[Dataset entries]

◆ ◆ ◆ ◆ ◆

(* ===== verification/PyVal.v ===== *)
(** * Python values and numbers

    [val] is a JSON-like Python value. An [int] is a [Z]; a finite [float] is the
    rational it denotes, with infinities and NaN apart; [round64] is the rounding
    of a rational to IEEE binary64, used where a [float] is built from an [int] or
    parsed from a [str]. Times and durations elsewhere are exact rationals. *)
From S2P Require Import Prelude PyText.
From Stdlib Require Import QArith.QArith Lqa.
Close Scope Q_scope.
Open Scope nat_scope.

(** ** Rationals with boolean comparisons *)
Definition Qltb (a b : Q) : bool := negb (Qle_bool b a).
Definition Qmaxq (a b : Q) : Q := if Qle_bool b a then a else b.
Definition Qminq (a b : Q) : Q := if Qle_bool a b then a else b.

Lemma Qltb_lt a b : Qltb a b = true <-> (a < b)%Q.
Proof.
  unfold Qltb. rewrite negb_true_iff, <- not_true_iff_false, Qle_bool_iff. split.
  - apply Qnot_le_lt.
  - apply Qlt_not_le.
Qed.
Lemma Qltb_ge a b : Qltb a b = false <-> (b <= a)%Q.
Proof. unfold Qltb. by rewrite negb_false_iff, Qle_bool_iff. Qed.
Lemma Qle_bool_gt a b : Qle_bool a b = false <-> (b < a)%Q.
Proof. rewrite <- Qltb_lt. unfold Qltb. by rewrite negb_true_iff. Qed.
Lemma Qmaxq_l a b : (a <= Qmaxq a b)%Q.
Proof. unfold Qmaxq. destruct (Qle_bool b a) eqn:E; [lra|]. apply Qle_bool_gt in E. lra. Qed.
Lemma Qmaxq_r a b : (b <= Qmaxq a b)%Q.
Proof. unfold Qmaxq. destruct (Qle_bool b a) eqn:E; [|lra]. by apply Qle_bool_iff. Qed.
#[export] Hint Resolve Qmaxq_l Qmaxq_r : voice.

(** Turn the boolean comparisons of the context into rational inequalities. *)
Ltac qbool :=
  repeat match goal with
  | H : Qltb _ _ = true |- _ => apply Qltb_lt in H
  | H : Qltb _ _ = false |- _ => apply Qltb_ge in H
  | H : Qle_bool _ _ = true |- _ => apply Qle_bool_iff in H
  | H : Qle_bool _ _ = false |- _ => apply Qle_bool_gt in H
  end.

(** [n / d] rounded to the nearest integer, ties to even ([d > 0]). *)
Definition div_half_even (n d : Z) : Z :=
  let q := (n / d)%Z in
  let r := (n mod d)%Z in
  if (2 * r <? d)%Z then q
  else if (d <? 2 * r)%Z then (q + 1)%Z
  else if Z.even q then q else (q + 1)%Z.

(** [round(q, k)]: [k] decimals, ties to even. *)
Definition py_round (k : nat) (q : Q) : Q :=
  let p := Z.pow 10 (Z.of_nat k) in
  Qmake (div_half_even (Qnum q * p) (Zpos (Qden q))) (Z.to_pos p).

(** [int(q)]: truncation toward zero. *)
Definition py_trunc (q : Q) : Z := Z.quot (Qnum q) (Zpos (Qden q)).

(** [math.ceil(a / b)] for integers, [b > 0]. *)
Definition ceil_div (a b : Z) : Z := (- ((- a) / b))%Z.

Inductive pyfloat : Type :=
| Fin (q : Q)
| Inf (negative : bool)
| NaN.

(** The binary64 number nearest to [a / d] ([a, d > 0]), ties to even;
    [Inf] past the largest finite one. *)
Definition round64_pos (a d : Z) : pyfloat :=
  let e0 := (Z.log2 a - Z.log2 d)%Z in
  let scale k n := if (0 <=? k)%Z then (n * 2 ^ k)%Z else n in
  let below := (scale (Z.opp e0) a <? scale e0 d)%Z in
  let e := if below then (e0 - 1)%Z else e0 in
  let sh := Z.max (e - 52) (-1074) in
  let m := div_half_even (scale (Z.opp sh) a) (scale sh d) in
  if (0 <=? sh)%Z
  then let v := (m * 2 ^ sh)%Z in
       if (2 ^ 1024 <=? v)%Z then Inf false else Fin (Qmake v 1)
  else Fin (Qred (Qmake m (Z.to_pos (2 ^ (- sh))))).

Definition neg_float (f : pyfloat) : pyfloat :=
  match f with Fin q => Fin (Qopp q) | Inf b => Inf (negb b) | NaN => NaN end.

Definition round64 (q : Q) : pyfloat :=
  match Qnum q with
  | Z0 => Fin 0
  | Zpos p => round64_pos (Zpos p) (Zpos (Qden q))
  | Zneg p => neg_float (round64_pos (Zpos p) (Zpos (Qden q)))
  end.

Inductive val : Type :=
| VNone
| VBool (b : bool)
| VInt (z : Z)
| VFloat (f : pyfloat)
| VStr (s : string)
| VList (l : list val)
| VDict (d : list (string * val)).

Inductive exn : Type := TypeError | ValueError | OverflowError.

(** [bool(v)] *)
Definition truthy (v : val) : bool :=
  match v with
  | VNone => false
  | VBool b => b
  | VInt z => negb (z =? 0)%Z
  | VFloat (Fin q) => negb (Qeq_bool q 0)
  | VFloat _ => true
  | VStr s => str_true s
  | VList l => match l with [] => false | _ => true end
  | VDict d => match d with [] => false | _ => true end
  end.

(** The number a [bool], [int] or [float] denotes. *)
Definition num_of (v : val) : option pyfloat :=
  match v with
  | VBool b => Some (Fin (inject_Z (if b then 1 else 0)%Z))
  | VInt z => Some (Fin (inject_Z z))
  | VFloat f => Some f
  | _ => None
  end.

Definition num_eqb (a b : pyfloat) : bool :=
  match a, b with
  | Fin p, Fin q => Qeq_bool p q
  | Inf s, Inf t => Bool.eqb s t
  | _, _ => false
  end.

Definition num_ltb (a b : pyfloat) : bool :=
  match a, b with
  | Fin p, Fin q => Qltb p q
  | Fin _, Inf s => negb s
  | Inf s, Fin _ => s
  | Inf s, Inf t => s && negb t
  | _, _ => false
  end.

(** [a == b] *)
Fixpoint val_eqb (a b : val) {struct a} : bool :=
  match a, b with
  | VNone, VNone => true
  | VStr s, VStr t => bool_decide (s = t)
  | VList l, VList l' =>
      (fix go (l l' : list val) : bool :=
         match l, l' with
         | [], [] => true
         | x :: l, y :: l' => val_eqb x y && go l l'
         | _, _ => false
         end) l l'
  | VDict d, VDict d' =>
      Nat.eqb (length d) (length d') &&
      (fix go (d : list (string * val)) : bool :=
         match d with
         | [] => true
         | (k, v) :: d0 =>
             match dget k d' with Some v' => val_eqb v v' | None => false end && go d0
         end) d
  | _, _ =>
      match num_of a, num_of b with
      | Some x, Some y => num_eqb x y
      | _, _ => false
      end
  end.

Inductive cmp_op : Type := OpLt | OpLe | OpGt | OpGe.

Definition num_cmp (op : cmp_op) (a b : pyfloat) : bool :=
  match op with
  | OpLt => num_ltb a b
  | OpLe => num_ltb a b || num_eqb a b
  | OpGt => num_ltb b a
  | OpGe => num_ltb b a || num_eqb a b
  end.

Definition comparison_op (op : cmp_op) (c : comparison) : bool :=
  match op, c with
  | OpLt, Lt | OpLe, Lt | OpLe, Eq | OpGt, Gt | OpGe, Gt | OpGe, Eq => true
  | _, _ => false
  end.

(** [a < b], [a <= b], [a > b], [a >= b]; [None] is a [TypeError]. *)
Fixpoint val_cmp (op : cmp_op) (a b : val) {struct a} : option bool :=
  match a, b with
  | VStr s, VStr t => Some (comparison_op op (Stdlib.Strings.String.compare s t))
  | VList l, VList l' =>
      (fix go (l l' : list val) : option bool :=
         match l, l' with
         | [], [] => Some (comparison_op op Eq)
         | [], _ => Some (comparison_op op Lt)
         | _, [] => Some (comparison_op op Gt)
         | x :: l, y :: l' => if val_eqb x y then go l l' else val_cmp op x y
         end) l l'
  | _, _ =>
      match num_of a, num_of b with
      | Some x, Some y => Some (num_cmp op x y)
      | _, _ => None
      end
  end.

(** [x in l] for a list [l]. *)
Definition val_in (x : val) (l : list val) : bool := existsb (fun y => val_eqb y x) l.

Definition is_str (v : val) : bool := match v with VStr _ => true | _ => false end.
Definition is_num_or_str (v : val) : bool :=
  match v with VStr _ | VInt _ | VFloat _ | VBool _ => true | _ => false end.

(** [type(a) is type(b)] *)
Definition same_type (a b : val) : bool :=
  match a, b with
  | VNone, VNone | VBool _, VBool _ | VInt _, VInt _ | VFloat _, VFloat _
  | VStr _, VStr _ | VList _, VList _ | VDict _, VDict _ => true
  | _, _ => false
  end.

(** ** [float(str)] *)
Definition digit_of (c : ascii) : option Z :=
  let n := Stdlib.Strings.Ascii.nat_of_ascii c in
  if (48 <=? n) && (n <=? 57) then Some (Z.of_nat n - 48)%Z else None.

(** A run of digits, single underscores allowed between two digits: the number
    read, how many digits it has and the rest. *)
Fixpoint digits_go (l : text) (acc : Z) (n : nat) : Z * nat * text :=
  match l with
  | c :: l' =>
      match digit_of c with
      | Some d => digits_go l' (acc * 10 + d)%Z (S n)
      | None =>
          if bool_decide (c = "_"%char) && (0 <? n) then
            match l' with
            | c' :: l'' => match digit_of c' with
                           | Some d => digits_go l'' (acc * 10 + d)%Z (S n)
                           | None => (acc, n, l)
                           end
            | [] => (acc, n, l)
            end
          else (acc, n, l)
      end
  | [] => (acc, n, l)
  end.

Definition pow10 (e : Z) : Q :=
  if (0 <=? e)%Z then inject_Z (10 ^ e) else (/ inject_Z (10 ^ (- e)))%Q.

Definition sign_split (l : text) : bool * text :=
  match l with
  | c :: l' => if bool_decide (c = "-"%char) then (true, l')
               else if bool_decide (c = "+"%char) then (false, l') else (false, l)
  | [] => (false, l)
  end.

(** The unsigned part: [inf], [infinity], [nan] or a decimal literal. *)
Definition parse_unsigned (l : text) : option pyfloat :=
  let w := of_chars (map lower_char l) in
  if bool_decide (w = "inf") || bool_decide (w = "infinity") then Some (Inf false)
  else if bool_decide (w = "nan") then Some NaN
  else
    let '(i, ni, r) := digits_go l 0 0 in
    let '(m, nf, r) :=
      match r with
      | c :: r' => if bool_decide (c = "."%char)
                   then let '(f, nf, r'') := digits_go r' 0 0 in
                        ((i * 10 ^ Z.of_nat nf + f)%Z, nf, r'')
                   else (i, 0, r)
      | [] => (i, 0, r)
      end in
    if (ni + nf =? 0) then None
    else match r with
         | [] => Some (round64 (inject_Z m * pow10 (- Z.of_nat nf)))
         | c :: r' =>
             if bool_decide (lower_char c = "e"%char) then
               let '(sg, r'') := sign_split r' in
               let '(e, ne, rest) := digits_go r'' 0 0 in
               match ne, rest with
               | S _, [] => Some (round64 (inject_Z m *
                              pow10 ((if sg then - e else e) - Z.of_nat nf)))
               | _, _ => None
               end
             else None
         end.

Definition parse_float (s : string) : option pyfloat :=
  let '(sg, l) := sign_split (strip_chars (chars s)) in
  if sg then neg_float <$> parse_unsigned l else parse_unsigned l.

(** [float(v)] *)
Definition to_float (v : val) : result exn pyfloat :=
  match v with
  | VBool b => Ok (Fin (if b then 1 else 0))
  | VInt z => match round64 (inject_Z z) with
              | Fin q => Ok (Fin q)
              | _ => Err OverflowError
              end
  | VFloat f => Ok f
  | VStr s => match parse_float s with Some f => Ok f | None => Err ValueError end
  | _ => Err TypeError
  end.

(** [int(s)] of a string: an optional sign and digits, surrounding blanks ignored. *)
Definition int_text (s : string) : option Z :=
  let '(sg, l) := sign_split (strip_chars (chars s)) in
  match digits_go l 0 0 with
  | (z, S _, []) => Some (if sg then - z else z)%Z
  | _ => None
  end.

(** [str(z)] *)
Fixpoint digits_of_nat (fuel : nat) (n : N) (acc : text) : text :=
  match fuel with
  | 0 => acc
  | S fuel' =>
      let acc' := Stdlib.Strings.Ascii.ascii_of_N (48 + n mod 10)%N :: acc in
      if (n <? 10)%N then acc' else digits_of_nat fuel' (n / 10)%N acc'
  end.
Definition str_of_N (n : N) : string := of_chars (digits_of_nat (S (N.to_nat (N.log2 n))) n []).
Definition str_of_Z (z : Z) : string :=
  match z with Zneg p => "-" +:+ str_of_N (Npos p) | _ => str_of_N (Z.to_N z) end.

Example float_int : to_float (VStr " 1_0.50e1 ") = Ok (Fin 105).
Proof. vm_compute. reflexivity. Qed.
Example float_bad : to_float (VStr "1.") = Ok (Fin 1) /\ to_float (VStr "1__0") = Err ValueError.
Proof. vm_compute. done. Qed.
Example str_int : str_of_Z (-1205) = "-1205" /\ str_of_Z 0 = "0".
Proof. vm_compute. done. Qed.

(** [a + b] on floats. *)
Definition fadd (a b : pyfloat) : pyfloat :=
  match a, b with
  | Fin p, Fin q => round64 (Qplus p q)
  | NaN, _ | _, NaN => NaN
  | Inf s, Inf t => if Bool.eqb s t then Inf s else NaN
  | Inf s, Fin _ => Inf s
  | Fin _, Inf t => Inf t
  end.
Definition fzero : pyfloat := Fin (0 # 1).

(** Rounding stays within integer bounds. *)
Lemma div_half_even_le n d k : (0 < d -> n <= k * d -> div_half_even n d <= k)%Z.
Proof.
  intros Hd Hn. unfold div_half_even. pose proof (Z.div_mod n d). pose proof (Z.mod_pos_bound n d Hd).
  assert (n / d <= k)%Z by nia. destruct (Z.eq_dec (n / d) k).
  - assert (n mod d = 0)%Z by nia. repeat case_match; lia.
  - repeat case_match; lia.
Qed.

Lemma div_half_even_ge n d k : (0 < d -> k * d <= n -> k <= div_half_even n d)%Z.
Proof.
  intros Hd Hn. unfold div_half_even. pose proof (Z.div_mod n d). pose proof (Z.mod_pos_bound n d Hd).
  assert (k <= n / d)%Z by nia. repeat case_match; lia.
Qed.

Lemma py_round_le j q k : (q <= inject_Z k)%Q -> (py_round j q <= inject_Z k)%Q.
Proof.
  unfold py_round, Qle, inject_Z. simpl. rewrite !Z.mul_1_r. intros H.
  assert (0 < 10 ^ Z.of_nat j)%Z by (apply Z.pow_pos_nonneg; lia).
  rewrite Z2Pos.id by done. apply div_half_even_le; [lia|]. nia.
Qed.

Lemma py_round_ge j q k : (inject_Z k <= q)%Q -> (inject_Z k <= py_round j q)%Q.
Proof.
  unfold py_round, Qle, inject_Z. simpl. rewrite !Z.mul_1_r. intros H.
  assert (0 < 10 ^ Z.of_nat j)%Z by (apply Z.pow_pos_nonneg; lia).
  rewrite Z2Pos.id by done. apply div_half_even_ge; [lia|]. nia.
Qed.

(** A percentage of a part in a whole, rounded, is between 0 and 100. *)
Lemma percentage_bounds j a b : (0 <= a)%Q -> (a <= b)%Q -> (0 < b)%Q ->
  (0 <= py_round j (Qmult (Qdiv a b) (Qmake 100 1)) <= Qmake 100 1)%Q.
Proof.
  intros Ha Hab Hb.
  assert (0 <= a / b)%Q by (apply Qle_shift_div_l; lra).
  assert (a / b <= 1)%Q by (apply Qle_shift_div_r; lra).
  split; [apply (py_round_ge j _ 0)|apply (py_round_le j _ 100)]; change (inject_Z 0) with 0%Q;
    change (inject_Z 100) with (Qmake 100 1); lra.
Qed.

◆ ◆ ◆ ◆ ◆

▸ **Task details**
Look above for the line with "parsed from a" and the line with "(** ** Rationals with boolean comparisons *)". Write out those two lines and all the lines between them, exactly, and no others.

▸ **Task output**
    parsed from a [str]. Times and durations elsewhere are exact rationals. *)
From S2P Require Import Prelude PyText.
From Stdlib Require Import QArith.QArith Lqa.
Close Scope Q_scope.
Open Scope nat_scope.

(** ** Rationals with boolean comparisons *)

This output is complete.